-- TASK DESCRIPTION --
Here is a listing. Write it out again without a single difference.

-- INFORMATION SUPPLIED --

(** The accesses of [configure] between its two writes of CR, in order. *)
Definition program_events self (polls : list Z) (lcr imsc : Z) : list event :=
  let base := base_addr self in
  (Read32 (base + FR_OFF) <$> polls) ++
  [Read32 (base + LCR_OFF) lcr; Write32 (base + LCR_OFF) (Z.land lcr (unot U32 LCR_FEN));
   Write32 (base + IBRD_OFF) (Z.land (Z.shiftr (baud_div self) 6) 0xffff);
   Write32 (base + FBRD_OFF) (Z.land (baud_div self) 0x3f);
   Write32 (base + LCR_OFF) (lcr_bits self);
   Read32 (base + IMSC_OFF) imsc; Write32 (base + IMSC_OFF) (Z.lor imsc IMSC_RXIM);
   Write32 (base + DMACR_OFF) 1].

(** The accesses of [configure], in order. *)
Definition configure_events self (polls : list Z) (lcr imsc cr : Z) : list event :=
  let base := base_addr self in
  [Write32 (base + CR_OFF) 0] ++ (Read32 (base + FR_OFF) <$> polls) ++
  [Read32 (base + LCR_OFF) lcr; Write32 (base + LCR_OFF) (Z.land lcr (unot U32 LCR_FEN));
   Write32 (base + IBRD_OFF) (Z.land (Z.shiftr (baud_div self) 6) 0xffff);
   Write32 (base + FBRD_OFF) (Z.land (baud_div self) 0x3f);
   Write32 (base + LCR_OFF) (lcr_bits self);
   Read32 (base + IMSC_OFF) imsc; Write32 (base + IMSC_OFF) (Z.lor imsc IMSC_RXIM);
   Write32 (base + DMACR_OFF) 1;
   Read32 (base + CR_OFF) cr; Write32 (base + CR_OFF) (Z.lor cr 0x201)].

-- RESPONSE BELOW --
(** The accesses of [configure] between its two writes of CR, in order. *)
Definition program_events self (polls : list Z) (lcr imsc : Z) : list event :=
  let base := base_addr self in
  (Read32 (base + FR_OFF) <$> polls) ++
  [Read32 (base + LCR_OFF) lcr; Write32 (base + LCR_OFF) (Z.land lcr (unot U32 LCR_FEN));
   Write32 (base + IBRD_OFF) (Z.land (Z.shiftr (baud_div self) 6) 0xffff);
   Write32 (base + FBRD_OFF) (Z.land (baud_div self) 0x3f);
   Write32 (base + LCR_OFF) (lcr_bits self);
   Read32 (base + IMSC_OFF) imsc; Write32 (base + IMSC_OFF) (Z.lor imsc IMSC_RXIM);
   Write32 (base + DMACR_OFF) 1].

(** The accesses of [configure], in order. *)
Definition configure_events self (polls : list Z) (lcr imsc cr : Z) : list event :=
  let base := base_addr self in
  [Write32 (base + CR_OFF) 0] ++ (Read32 (base + FR_OFF) <$> polls) ++
  [Read32 (base + LCR_OFF) lcr; Write32 (base + LCR_OFF) (Z.land lcr (unot U32 LCR_FEN));
   Write32 (base + IBRD_OFF) (Z.land (Z.shiftr (baud_div self) 6) 0xffff);
   Write32 (base + FBRD_OFF) (Z.land (baud_div self) 0x3f);
   Write32 (base + LCR_OFF) (lcr_bits self);
   Read32 (base + IMSC_OFF) imsc; Write32 (base + IMSC_OFF) (Z.lor imsc IMSC_RXIM);
   Write32 (base + DMACR_OFF) 1;
   Read32 (base + CR_OFF) cr; Write32 (base + CR_OFF) (Z.lor cr 0x201)].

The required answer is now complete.